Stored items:
(* ===== verification/Mutation.v ===== *)
(** * Mutation: content fingerprints ([src/mutation.rs])

    The lower-case hexadecimal SHA-256 of a text, of a ruleset's TOML, and the
    comparison with the last one seen.  SHA-256 and the writer are parameters;
    that the fingerprint loses nothing of the digest is proved of the
    hexadecimal form, which the registry's digests share. *)
From S2P Require Import Prelude Json Rules Registry.

(** ** Hexadecimal, read back *)
Definition hex_value (c : ascii) : option N :=
  let n := N_of_ascii c in
  if (48 <=? n)%N && (n <=? 57)%N then Some (n - 48)%N
  else if (97 <=? n)%N && (n <=? 102)%N then Some (n - 87)%N else None.
Fixpoint of_hex (s : string) : option string :=
  match s with
  | "" => Some ""
  | String a (String b s') =>
      hi ← hex_value a; lo ← hex_value b; rest ← of_hex s';
      Some (String (ascii_of_N (16 * hi + lo)) rest)
  | _ => None
  end.

Lemma hex_byte (b : ascii) :
  hex_value (hex_digit (N_of_ascii b / 16)) = Some (N_of_ascii b / 16)%N /\
  hex_value (hex_digit (N_of_ascii b mod 16)) = Some (N_of_ascii b mod 16)%N /\
  ascii_of_N (16 * (N_of_ascii b / 16) + N_of_ascii b mod 16) = b.
Proof. by destruct b as [[] [] [] [] [] [] [] []]. Qed.

Lemma of_to_hex s : of_hex (to_hex s) = Some s.
Proof.
  induction s as [|b s IH]; [done|]. cbn [to_hex of_hex].
  destruct (hex_byte b) as (-> & -> & Hb). cbn [mbind option_bind]. by rewrite IH, Hb.
Qed.

(** ** The wrappers *)
Section mutation.
Context `{JN : JsonNumber}.
Context (ruleset_to_toml : Ruleset -> string + string) (sha256 : string -> string).

Record MutatedRuleset := mkMutated { mu_ruleset : Ruleset; mu_sha : string }.

(** [{:x}] of the digest. *)
Definition compute_sha (data : string) : string := to_hex (sha256 data).

Definition mutate_ruleset (rs : Ruleset) : res unit MutatedRuleset :=
  match ruleset_to_toml rs with
  | inl _ => Panic "Ruleset is serializable"
  | inr raw_toml => Ok (mkMutated rs (compute_sha raw_toml))
  end.

Definition is_same_as_last (raw_toml last_sha : string) : bool :=
  (compute_sha raw_toml =? last_sha)%string.

(** A ruleset's own text is recognised, and two texts are the same exactly
    when their digests are: the hexadecimal form adds no collision. *)
Theorem fingerprints_exact :
  (forall rs m text, mutate_ruleset rs = Ok m -> ruleset_to_toml rs = inr text ->
     mu_ruleset m = rs /\ is_same_as_last text (mu_sha m) = true) /\
  (forall a b, is_same_as_last a (compute_sha b) = true <-> sha256 a = sha256 b) /\
  (forall rs rs' c c', canonical_ruleset ruleset_to_toml rs = Ok c ->
     canonical_ruleset ruleset_to_toml rs' = Ok c' ->
     (ruleset_digest ruleset_to_toml sha256 rs = ruleset_digest ruleset_to_toml sha256 rs'
      <-> sha256 c = sha256 c')).
Proof.
  assert (forall x y, to_hex x = to_hex y <-> x = y) as Hinj.
  { intros x y. split; [|congruence]. intros H. apply (f_equal of_hex) in H. rewrite !of_to_hex in H.
    by injection H. }
  unfold is_same_as_last, compute_sha. split; [|split].
  - intros rs m text Hm Ht. unfold mutate_ruleset in Hm. rewrite Ht in Hm. injection Hm as <-.
    cbn. unfold compute_sha. by rewrite String.eqb_refl.
  - intros a b. rewrite String.eqb_eq. apply Hinj.
  - intros rs rs' c c' Hc Hc'. unfold ruleset_digest. rewrite Hc, Hc'. cbn.
    split; [intros [= H]; by apply Hinj|by intros ->].
Qed.
End mutation.
(* ===== verification/Lease.v ===== *)
(** * Lease: the registration lease ([src/registration/lease.rs])

    The client table and its operations, one lock acquisition each, and the
    per-robot state machine they implement. *)
From S2P Require Import Prelude ClientConfig.

Inductive ClientState := Unknown | Expected | Registered | Poisoned.
#[export] Instance ClientState_eq_dec : EqDecision ClientState.
Proof. solve_decision. Defined.

Inductive RegistrationError :=
  AlreadyRegistered | ErrPoisoned | NotRegistered | Timeout | ServerError (msg : string).

Record ClientEntry := mkEntry { e_state : ClientState; e_config : option ClientConfig }.
Record Lease := mkLease { clients : gmap string ClientEntry; l_config : ServerConfig }.

Definition lease_new (config : ServerConfig) : Lease :=
  mkLease
    (foldl (fun m e => <[ec_robot_id e := mkEntry Expected None]> m) ∅ (expected_clients config))
    config.

Definition set_clients (l : Lease) (m : gmap string ClientEntry) : Lease := mkLease m (l_config l).

(** The unexpected-client branch only logs. *)
Definition register (l : Lease) (robot_id : string) (config : ClientConfig)
    : Lease * res RegistrationError unit :=
  match clients l !! robot_id with
  | Some (mkEntry Poisoned _) => (l, Err ErrPoisoned)
  | Some (mkEntry Registered _) => (l, Err AlreadyRegistered)
  | _ => (set_clients l (<[robot_id := mkEntry Registered (Some config)]> (clients l)), Ok tt)
  end.

Definition deregister (l : Lease) (robot_id : string) : Lease * res RegistrationError unit :=
  match clients l !! robot_id with
  | Some (mkEntry Registered _) => (set_clients l (delete robot_id (clients l)), Ok tt)
  | Some (mkEntry Poisoned _) => (l, Err ErrPoisoned)
  | _ => (l, Err NotRegistered)
  end.

Definition poison (l : Lease) (robot_id : string) : Lease :=
  set_clients l (<[robot_id := mkEntry Poisoned None]> (clients l)).

Definition on_liveliness_delete (l : Lease) (robot_id : string) : Lease * bool :=
  match clients l !! robot_id with
  | Some (mkEntry Registered _) =>
      (set_clients l (<[robot_id := mkEntry Poisoned None]> (clients l)), true)
  | _ => (l, false)
  end.

Definition state (l : Lease) (robot_id : string) : ClientState :=
  match clients l !! robot_id with Some e => e_state e | None => Unknown end.

(** ** The state machine of one robot *)
Inductive lease_op :=
  | OpRegister (id : string) (c : ClientConfig)
  | OpDeregister (id : string)
  | OpPoison (id : string)
  | OpDelete (id : string).
Definition op_id (o : lease_op) : string :=
  match o with OpRegister id _ | OpDeregister id | OpPoison id | OpDelete id => id end.

Definition apply_op (l : Lease) (o : lease_op) : Lease :=
  match o with
  | OpRegister id c => (register l id c).1
  | OpDeregister id => (deregister l id).1
  | OpPoison id => poison l id
  | OpDelete id => (on_liveliness_delete l id).1
  end.

Inductive transition : lease_op -> ClientState -> ClientState -> Prop :=
  | tr_register id c s : s <> Poisoned -> transition (OpRegister id c) s Registered
  | tr_register_poisoned id c : transition (OpRegister id c) Poisoned Poisoned
  | tr_deregister id : transition (OpDeregister id) Registered Unknown
  | tr_deregister_no id s : s <> Registered -> transition (OpDeregister id) s s
  | tr_poison id s : transition (OpPoison id) s Poisoned
  | tr_delete id : transition (OpDelete id) Registered Poisoned
  | tr_delete_no id s : s <> Registered -> transition (OpDelete id) s s.

Lemma state_insert m c id id' e :
  state (mkLease (<[id := e]> m) c) id' = if decide (id = id') then e_state e else state (mkLease m c) id'.
Proof.
  unfold state. simpl. destruct (decide (id = id')) as [->|Hne]; [by rewrite lookup_insert_eq|].
  by rewrite lookup_insert_ne.
Qed.
Lemma state_delete m c id id' :
  state (mkLease (delete id m) c) id' = if decide (id = id') then Unknown else state (mkLease m c) id'.
Proof.
  unfold state. simpl. destruct (decide (id = id')) as [->|Hne]; [by rewrite lookup_delete_eq|].
  by rewrite lookup_delete_ne.
Qed.

Lemma apply_op_other l o id : id <> op_id o -> state (apply_op l o) id = state l id.
Proof.
  intros Hne. destruct l as [m cfg], o as [i c|i|i|i]; simpl in *;
    unfold register, deregister, poison, on_liveliness_delete, set_clients; simpl;
    try destruct (m !! i) as [[[] ?]|]; simpl;
    rewrite ?state_insert, ?state_delete; try done; by rewrite decide_False by congruence.
Qed.

Lemma apply_op_transition l o : transition o (state l (op_id o)) (state (apply_op l o) (op_id o)).
Proof.
  destruct l as [m cfg], o as [i c|i|i|i]; simpl;
    unfold register, deregister, poison, on_liveliness_delete, set_clients; simpl;
    [|..|rewrite state_insert, decide_True by done; constructor|].
  all: destruct (m !! i) as [[s c']|] eqn:E;
    assert (state (mkLease m cfg) i = match m !! i with Some e => e_state e | None => Unknown end)
      as Hs by done; rewrite E in Hs; simpl in Hs; rewrite Hs.
  all: try destruct s; simpl; rewrite ?Hs, ?state_insert, ?state_delete, ?decide_True by done;
    simpl; by constructor.
Qed.

Definition run_ops (l : Lease) (os : list lease_op) : Lease := foldl apply_op l os.

Lemma run_ops_poisoned os : forall l id, state l id = Poisoned -> state (run_ops l os) id = Poisoned.
Proof.
  induction os as [|o os IH]; intros l id H; [done|]. apply IH.
  destruct (decide (id = op_id o)) as [->|Hne]; [|by rewrite apply_op_other].
  pose proof (apply_op_transition l o) as Ht. rewrite H in Ht. by inversion Ht.
Qed.

Lemma lease_new_state cfg id :
  state (lease_new cfg) id =
  if existsb (fun e => (ec_robot_id e =? id)%string) (expected_clients cfg) then Expected else Unknown.
Proof.
  unfold lease_new.
  assert (forall es m, (forall e, m !! id = Some e -> e_state e = Expected) ->
    state (mkLease (foldl (fun m e => <[ec_robot_id e := mkEntry Expected None]> m) m es) cfg) id
    = if existsb (fun e => (ec_robot_id e =? id)%string) es then Expected
      else state (mkLease m cfg) id) as H; [|by apply H; intros e; rewrite lookup_empty].
  induction es as [|e es IH]; intros m Hm; [done|]. simpl.
  destruct (String.eqb_spec (ec_robot_id e) id) as [->|Hne]; simpl.
  - rewrite IH by (intros e'; rewrite lookup_insert_eq; by intros [= <-]).
    rewrite state_insert, decide_True by done. by destruct (existsb _ es).
  - rewrite IH by (intros e'; rewrite lookup_insert_ne; auto).
    by rewrite state_insert, decide_False.
Qed.

(** ** Properties *)

(** C17. The lease table implements one state machine per robot: every
    operation moves the robot it names along an edge of the machine and
    leaves every other robot's state as it was; the table starts with exactly
    the configured robots [Expected]. *)
Theorem lease_refines_machine :
  (forall l o, transition o (state l (op_id o)) (state (apply_op l o) (op_id o))) /\
  (forall l o id, id <> op_id o -> state (apply_op l o) id = state l id) /\
  (forall cfg id, state (lease_new cfg) id =
     if existsb (fun e => (ec_robot_id e =? id)%string) (expected_clients cfg)
     then Expected else Unknown).
Proof. split; [exact apply_op_transition|]. split; [exact apply_op_other|exact lease_new_state]. Qed.

(** Poisoning is for ever, and happens atomically on the registered: no
    sequence of operations takes a robot out of [Poisoned], every attempt to
    register it is rejected, and a liveliness deletion poisons exactly the
    robots that are registered at that moment, reporting whether it did. *)
Theorem poison_absorbing (l : Lease) (os : list lease_op) (id : string) :
  (state l id = Poisoned ->
   state (run_ops l os) id = Poisoned /\
   forall c, register (run_ops l os) id c = (run_ops l os, Err ErrPoisoned)) /\
  (on_liveliness_delete l id).2 = bool_decide (state l id = Registered) /\
  state (on_liveliness_delete l id).1 id =
    (if bool_decide (state l id = Registered) then Poisoned else state l id).
Proof.
  split; [|split].
  - intros H. assert (state (run_ops l os) id = Poisoned) as Hp by by apply run_ops_poisoned.
    split; [done|]. intros c. unfold register. unfold state in Hp.
    destruct (clients (run_ops l os) !! id) as [[s c']|]; [|done]. simpl in Hp. by subst s.
  - unfold on_liveliness_delete, state. by destruct (clients l !! id) as [[[] ?]|].
  - pose proof (apply_op_transition l (OpDelete id)) as Ht. simpl in Ht.
    inversion Ht as [| | | | |i Hs Hs'|i s Hs Hi Hs' Hs'']; subst.
    + by rewrite bool_decide_eq_true_2.
    + by rewrite bool_decide_eq_false_2 by congruence.
Qed.

Lemma poison_absorbing_witness :
  state (run_ops (poison (lease_new ServerConfig_default) "7") [OpDeregister "7"; OpDelete "7"]) "7" = Poisoned.
Proof.
  exact (proj1 (proj1 (poison_absorbing (poison (lease_new ServerConfig_default) "7")
    [OpDeregister "7"; OpDelete "7"] "7") eq_refl)).
Defined.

TASK OBJECTIVE:
Among the records, find each line where the word "table" occurs, and copy it.

SOLUTION TO THIS EXERCISE:
    The client table and its operations, one lock acquisition each, and the
(** C17. The lease table implements one state machine per robot: every
    leaves every other robot's state as it was; the table starts with exactly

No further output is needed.